March 19, 2026|9:00 AM GMT

With prostate cancer diagnoses in the UK surging 42% over the past decade to over 64,000 in 2022, incomplete treatment data threatens to exacerbate a projected global doubling of cases by 2040, straining health systems and costing lives.

Key takeaways

  • The expansion of the SACT dataset to 60 items in version 4.0 from April 2026 requires urgent improvements in data quality to better monitor prostate cancer therapies amid rising incidences.
  • Disparities in treatment access, including underuse among elderly and Black patients, highlight how poor data completeness perpetuates unequal outcomes, with variations across regions reaching up to 33%.
  • Ongoing trials like TRANSFORM, launched in November 2025, underscore the risk that inadequate data collection could delay national screening programs, potentially missing opportunities to save thousands through early detection.

Prostate Cancer Data Crisis

Prostate cancer has become the most diagnosed cancer in the UK, with 64,425 cases in 2022 alone, a 24% jump from the prior year. This rise aligns with global projections from the 2024 Lancet Commission, forecasting nearly 2.9 million annual cases by 2040 due to aging populations and longer lifespans. In England, diagnoses increased 9% from 2023 to 2024, reaching 58,218. These trends demand robust data to guide resource allocation and policy.

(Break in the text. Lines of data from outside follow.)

(** [Tools] maps a category to the tools it defines. *)
Record ToolsConfig : Type := {
  Version : string;
  DefaultProfile : string;
  Settings : ToolsSettings;
  Tools : list (string * list (string * ToolDef))
}.

Record Profile : Type := {
  Name : string;
  ProfileDescription : string;
  Enable : list string;
  Disable : list string;
  EnableAll : bool;
  DisableUnlisted : bool
}.

(** The loops [for _, t := range ... { set[t] = true }]. *)
Definition overrideSet (names : list string) : list (string * bool) :=
  fold_left (fun set t => mapSet set t true) names [].

(** The body of "Evaluate each tool": the value of [shouldEnable]. *)
Definition shouldEnable (p : Profile) (profileEnabled profileDisabled : list (string * bool))
    (toolName : string) (toolDef : ToolDef) : bool :=
  if EnableAll p then negb (mapBool profileDisabled toolName)
  else if DisableUnlisted p then mapBool profileEnabled toolName
  else
    let shouldEnable := Enabled toolDef in
    let shouldEnable := if mapBool profileEnabled toolName then true else shouldEnable in
    let shouldEnable := if mapBool profileDisabled toolName then false else shouldEnable in
    shouldEnable.

(** The two nested [range] loops over [tc.Tools], setting
    [enabled[toolName] = true] for the tools [decide] accepts. *)
Definition enableLoop (decide : string -> ToolDef -> bool) (tc : ToolsConfig)
  : list (string * bool) :=
  fold_left
    (fun enabled (category : string * list (string * ToolDef)) =>
       fold_left
         (fun enabled (entry : string * ToolDef) =>
            let '(toolName, toolDef) := entry in
            if decide toolName toolDef then mapSet enabled toolName true else enabled)
         (snd category) enabled)
    (Tools tc) [].

(** [GetEnabledTools]; [None] is the nil profile. *)
Definition GetEnabledTools (tc : ToolsConfig) (p : option Profile)
  : list (string * bool) :=
  match p with
  | None => enableLoop (fun _ toolDef => Enabled toolDef) tc
  | Some p =>
      let profileEnabled := overrideSet (Enable p) in
      let profileDisabled := overrideSet (Disable p) in
      enableLoop (shouldEnable p profileEnabled profileDisabled) tc
  end.

(** [AllToolNames] *)
Definition AllToolNames (tc : ToolsConfig) : list string :=
  fold_left
    (fun names (category : string * list (string * ToolDef)) =>
       fold_left (fun names (entry : string * ToolDef) => (names ++ [fst entry])%list)
                 (snd category) names)
    (Tools tc) [].

End Config.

The Systemic Anti-Cancer Therapy (SACT) dataset, managed by NHS Digital's National Disease Registration Service (NDRS), captures treatment details for all cancer patients in England. Its version 4.0, set for April 2026, expands to 60 items across seven sections, enhancing tracking of regimens, outcomes, and demographics. However, current challenges include incomplete submissions and variations in data quality, as noted in the 2025 National Prostate Cancer Audit (NPCA) State of the Nation Report. In Wales, a new informatics system transition has temporarily degraded data reliability.

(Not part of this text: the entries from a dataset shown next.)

Lemma total_integrate dt (l : list (Body V R)) :
  total_along phi vel (integrate dt l) =
    (total_along phi vel l + dt * total_along phi acc l)%R /\
  total_along phi pos (integrate dt l) =
    (total_along phi pos l + dt * total_along phi vel l)%R.
Proof.
  destruct Hphi as (_ & Hadd & _ & Hmul).
  unfold integrate.
  induction l as [|b l [IH1 IH2]].
  - unfold total_along, Rsum. cbn. split; lra.
  - cbn [map]. rewrite !total_cons, IH1, IH2.
    unfold update, set_acc, set_vel, set_pos. cbn [pos vel acc mass].
    rewrite !Hadd, !Hmul. split; lra.
Qed.
End Momentum.

Section Totals.
Context {V} `{!Vector R V}.
Variable phi : V -> R.
Hypothesis Hphi : linear phi.

Lemma total_acc_accumulate_zero min (l : list (Body V R)) :
  Forall (fun b => acc b = vzero) l ->
  total_along phi acc (accumulate min l) = 0%R.
Proof.
  intros Hz. rewrite (total_accumulate phi Hphi).
  apply (total_acc_zero phi Hphi). exact Hz.
Qed.
End Totals.

(** X2. In exact arithmetic, with [min > 0] as in both files, the pass
    exerts no net force: along any linear map [phi] (each coordinate is
    one), the sum over the bodies of [mass * acc] is the same after the pass
    as before, and it is zero after a pass that started with all
    accelerations at zero.  This holds in two and in three dimensions. *)
Theorem accumulate_no_net_force {V} `{!Vector R V} (phi : V -> R) (min : R)
    (bodies : list (Body V R)) :
  linear phi -> (0 < min)%R ->
  total_along phi acc (accumulate min bodies) = total_along phi acc bodies /\
  (Forall (fun b => acc b = vzero) bodies ->
   total_along phi acc (accumulate min bodies) = 0%R).
Proof.
  intros Hphi _. split; [apply total_accumulate; exact Hphi|].
  apply total_acc_accumulate_zero. exact Hphi.
Qed.

Lemma unbounded_animate_totals (phi : Vector3.t R -> R) dt min
    (l : list (Body (Vector3.t R) R)) :
  linear phi -> Forall (fun b => acc b = vzero) l ->
  total_along phi vel (Unbounded.animate dt min l) = total_along phi vel l /\
  total_along phi pos (Unbounded.animate dt min l) =
    (total_along phi pos l + dt * total_along phi vel l)%R.
Proof.
  intros Hphi Hz. unfold Unbounded.animate.
  destruct (total_integrate phi Hphi dt (accumulate min l)) as [Hv Hp].
  rewrite Hv, Hp, (total_acc_accumulate_zero phi Hphi) by exact Hz.
  rewrite (total_frame phi vel (fun t => t.1.2) l (accumulate min l))
    by (reflexivity || apply frame_accumulate).
  rewrite (total_frame phi pos (fun t => t.1.1) l (accumulate min l))
    by (reflexivity || apply frame_accumulate).
  split; lra.
Qed.

Lemma unbounded_run_totals (phi : Vector3.t R -> R) dt min
    (l : list (Body (Vector3.t R) R)) k :
  linear phi -> Forall (fun b => acc b = vzero) l ->
  total_along phi vel (Unbounded.run dt min k l) = total_along phi vel l /\
  total_along phi pos (Unbounded.run dt min k l) =
    (total_along phi pos l + INR k * dt * total_along phi vel l)%R.
Proof.
  intros Hphi Hz. induction k as [|k [IHv IHp]].
  - change (Unbounded.run dt min 0 l) with l. change (INR 0) with 0%R.
    split; [reflexivity|lra].
  - assert (Hzk : Forall (fun b => acc b = vzero) (Unbounded.run dt min k l))
      by (apply Forall_acc_unbounded_run; exact Hz).
    destruct (unbounded_animate_totals phi dt min _ Hphi Hzk) as [Hv Hp].
    unfold Unbounded.run in *. rewrite Nat.iter_succ, Hv, Hp, IHv, IHp, S_INR.
    split; lra.
Qed.

(** X3. In exact arithmetic the unbounded file conserves the total momentum:
    from bodies whose accelerations are zero (as the constructor leaves
    them), after any number of frames the sum of [mass * velocity] along any
    linear map is the one of the start. *)
Theorem unbounded_run_conserves_momentum (phi : Vector3.t R -> R)
    (dt min : R) (bodies : list (Body (Vector3.t R) R)) (k : nat) :
  linear phi -> (0 < min)%R ->
  Forall (fun b => acc b = vzero) bodies ->
  total_along phi vel (Unbounded.run dt min k bodies) =
  total_along phi vel bodies.
Proof.
  intros Hphi _ Hz. apply unbounded_run_totals; assumption.
Qed.

(** X4. In exact arithmetic the mass-weighted position of the unbounded
    file moves uniformly: after [k] frames the sum of [mass * position]
    along any linear map is the one of the start plus [k * dt] times the
    total momentum of the start. *)
Theorem unbounded_run_centre_of_mass (phi : Vector3.t R -> R)
    (dt min : R) (bodies : list (Body (Vector3.t R) R)) (k : nat) :
  linear phi -> (0 < min)%R ->
  Forall (fun b => acc b = vzero) bodies ->
  total_along phi pos (Unbounded.run dt min k bodies) =
  (total_along phi pos bodies + INR k * dt * total_along phi vel bodies)%R.
Proof.
  intros Hphi _ Hz. apply unbounded_run_totals; assumption.
Qed.

(** ** The force law *)

Lemma floor_mag_cases (L : R) :
  ((1 <= L)%R -> floor_mag L = R_sqrt.sqrt L) /\
  ((L < 1)%R -> floor_mag L = 1%R).
Proof.
  unfold floor_mag. cbv zeta. cbn. split; intros HL.
  - rewrite bool_decide_eq_false_2; [reflexivity|].
    pose proof (sqrt_le_1_alt 1 L HL) as Hs. rewrite sqrt_1 in Hs. lra.
  - rewrite bool_decide_eq_true_2; [reflexivity|].
    destruct (Rle_dec 0 L) as [H0|H0].
    + pose proof (sqrt_lt_1_alt L 1 (conj H0 HL)) as Hs.
      rewrite sqrt_1 in Hs. exact Hs.
    + rewrite sqrt_neg_0 by lra. lra.
Qed.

Real-world impacts are stark: incomplete SACT data contributes to underuse of intensified treatments for metastatic hormone-sensitive prostate cancer (mHSPC), with only 39% of 29,713 patients from 2018-2022 receiving them. This varies by age, ethnicity, and region, with Black patients and those over 75 far less likely to benefit. Consequences include higher mortality rates; for instance, COVID-19 reduced diagnoses by thousands in 2020, leading to delayed treatments and poorer prognoses.

Stakes involve deadlines like the SACT upgrade, with non-compliance risking funding cuts or audit failures. Costs mount: a targeted screening program for high-risk groups could add £25 million annually to NHS budgets—0.01% of total—but prevent late-stage cases costing up to £50,000 each in advanced care. Inaction perpetuates disparities, with treatment intensification ranging from 20.3% to 53.7% across specialist multidisciplinary teams.

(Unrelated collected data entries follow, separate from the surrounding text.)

(** A record written before the plugin was installed. *)
Definition legacy_user : obj := [("_id", VNum 3); ("name", VStr "Legacy")].

(** [{ deletedField: "toString" }] and [{ deletedField: "valueOf" }]: the
    flag under the name of a member of [Object.prototype]. *)
Definition toString_flag_options : ParanoiaOptions :=
  {| o_deletedAt := None; o_deletedBy := None; o_deletedByType := None;
     o_activeArchive := None; o_deletedField := Some (Some "toString");
     o_deletedAtField := None; o_deletedByField := None |}.

Definition toString_flag_opts : opts := resolve toString_flag_options.





(** A soft-deleted document stored under the flag name ["toString"]. *)
Definition toString_record : obj :=
  [("_id", VNum 2); ("name", VStr "Deleted"); ("toString", VBool true);
   ("deletedAt", VDate 1000)].


(* ------------------------------------------------------------------ *)
(** * Assignment sequences *)

(** Objects and schemas are both keyed lists written by "replace in place or
    append"; the functions below are that discipline over any payload, for
    the facts the two share. *)
Fixpoint al_set {A : Type} (l : list (string * A)) (k : string) (v : A)
  : list (string * A) :=
  match l with
  | [] => [(k, v)]
  | (k', v') :: r =>
      if String.eqb k' k then (k', v) :: r else (k', v') :: al_set r k v
  end.

Definition al_sets {A : Type} (w l : list (string * A)) : list (string * A) :=
  fold_left (fun acc kv => al_set acc (fst kv) (snd kv)) w l.

Fixpoint al_mem {A : Type} (l : list (string * A)) (k : string) : bool :=
  match l with
  | [] => false
  | (k', _) :: r => String.eqb k' k || al_mem r k
  end.


(** The declarations of the plugin's [schema.add] calls, in program order. *)
Definition plugin_fields (o : opts) : list (string * SchemaField) :=
  (flagKey o, {| f_type := TBoolean; f_default := VBool false;
                 f_index := true; f_ref := None |})
    :: (if deletedAt o
        then [(atKey o, {| f_type := TDate; f_default := VNull;
                           f_index := false; f_ref := None |})]
        else [])
    ++ (if deletedBy o
        then [(byKey o, {| f_type := fst (deletedByFieldType o);
                           f_default := VNull; f_index := false;
                           f_ref := snd (deletedByFieldType o) |})]
        else []).


(* ------------------------------------------------------------------ *)
(** * The sample collection under the default configuration *)

(** The behaviour the test-suite expects of [find], [deleted],
    [withDeleted], [deleteOne] and the static [restore]. *)
Example default_find_hides_deleted :
  fst (Store.exec default_opts (Model_find []) users) = Store.DocsResult [active_user].
Proof. reflexivity. Qed.

Example deleted_helper_selects_deleted :
  option_map (fun q => fst (Store.exec default_opts q users))
    (match deleted default_opts (Model_find []) with Ok q => Some q | Throw _ => None end)
  = Some (Store.DocsResult [deleted_user]).
Proof. reflexivity. Qed.

Example withDeleted_shows_all :
  fst (Store.exec default_opts (withDeleted (Model_find [])) users)
  = Store.DocsResult users.
Proof. reflexivity. Qed.

Example deleteOne_soft_deletes :
  Store.exec default_opts (deleteOne default_opts 2000 [("_id", VNum 1)] []) users
  = (Store.UpdateWriteOpResult 1 1,
     [[("_id", VNum 1); ("name", VStr "Active"); ("deleted", VBool true);
       ("deletedAt", VDate 2000)]; deleted_user]).
Proof. reflexivity. Qed.

Example restore_static_restores :
  Store.exec default_opts (restore default_opts []) users
  = (Store.UpdateWriteOpResult 1 1,
     [active_user;
      [("_id", VNum 2); ("name", VStr "Deleted"); ("deleted", VBool false);
       ("deletedAt", VNull)]]).
Proof. reflexivity. Qed.

(* ------------------------------------------------------------------ *)
(** * Lemmas on objects *)

Section ObjectLemmas.

Lemma obj_lookup_set_eq (o : obj) (k : string) (v : value) :
  obj_lookup (obj_set o k v) k = Some v.
Proof.
  induction o as [|[k' v'] r IH]; simpl.
  - now rewrite String.eqb_refl.
  - destruct (String.eqb k' k) eqn:E; simpl; rewrite E; auto.
Qed.

Lemma obj_lookup_set_neq (o : obj) (k k' : string) (v : value) :
  k <> k' -> obj_lookup (obj_set o k v) k' = obj_lookup o k'.
Proof.
  intros Hne. induction o as [|[k0 v0] r IH]; simpl.
  - destruct (String.eqb_spec k k'); [contradiction|reflexivity].
  - destruct (String.eqb_spec k0 k) as [->|Hk]; simpl.
    + destruct (String.eqb_spec k k'); [contradiction|reflexivity].
    + now rewrite IH.
Qed.

Lemma obj_get_set_eq (o : obj) (k : string) (v : value) :
  obj_get (obj_set o k v) k = v.
Proof. unfold obj_get. now rewrite obj_lookup_set_eq. Qed.

Lemma obj_get_set_neq (o : obj) (k k' : string) (v : value) :
  k <> k' -> obj_get (obj_set o k v) k' = obj_get o k'.
Proof. intros H. unfold obj_get. now rewrite obj_lookup_set_neq. Qed.

Lemma obj_has_set_neq (o : obj) (k k' : string) (v : value) :
  k <> k' -> obj_has (obj_set o k v) k' = obj_has o k'.
Proof. intros H. unfold obj_has. now rewrite obj_lookup_set_neq. Qed.

(** A property that is not there is appended. *)
Lemma obj_set_fresh (o : obj) (k : string) (v : value) :
  obj_has o k = false -> obj_set o k v = o ++ [(k, v)].
Proof.
  unfold obj_has. induction o as [|[k' v'] r IH]; simpl; [reflexivity|].
  destruct (String.eqb k' k); [discriminate|].
  intros H. now rewrite IH.
Qed.

Lemma obj_set_set_eq (o : obj) (k : string) (v v' : value) :
  obj_set (obj_set o k v) k v' = obj_set o k v'.
Proof.
  induction o as [|[k0 v0] r IH]; simpl.
  - now rewrite String.eqb_refl.
  - destruct (String.eqb k0 k) eqn:E; simpl; rewrite E; [reflexivity|].
    now rewrite IH.
Qed.

Lemma obj_set_keys_nodup (o : obj) (k : string) (v : value) :
  NoDup (map fst o) -> NoDup (map fst (obj_set o k v)).
Proof.
  intros H. induction o as [|[k0 v0] r IH]; simpl.
  - constructor; [intros []|constructor].
  - inversion H as [|? ? Hnin Hr]; subst.
    destruct (String.eqb_spec k0 k) as [->|Hk]; simpl.
    + now constructor.
    + constructor; [|auto].
      intros Hin. apply Hnin.
      clear - Hin Hk. induction r as [|[k1 v1] r IH]; simpl in *.
      * destruct Hin as [->|[]]. contradiction.
      * destruct (String.eqb_spec k1 k) as [->|Hk1]; simpl in *; auto.
        destruct Hin as [->|Hin]; auto.
Qed.

Lemma obj_lookup_not_in (o : obj) (k : string) :
  ~ In k (map fst o) -> obj_lookup o k = None.
Proof.
  induction o as [|[k0 v0] r IH]; simpl; [reflexivity|].
  intros H. destruct (String.eqb_spec k0 k) as [->|Hk].
  - exfalso. apply H. now left.
  - apply IH. intros Hin. apply H. now right.
Qed.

Non-obvious tensions arise in balancing privacy with data sharing for research, as seen in the PROSTATE PROGRESS platform aiming for centralized insights. AI-driven tools promise faster diagnostics but require high-quality data to avoid biases. The UK National Screening Committee's November 2025 rejection of broad PSA screening, opting only for BRCA carriers, contrasts with EU pushes, highlighting debates over overdiagnosis versus missed aggressive cancers. Ethnic disparities persist, with Black men facing higher risks but lower screening uptake, amid calls for guideline changes.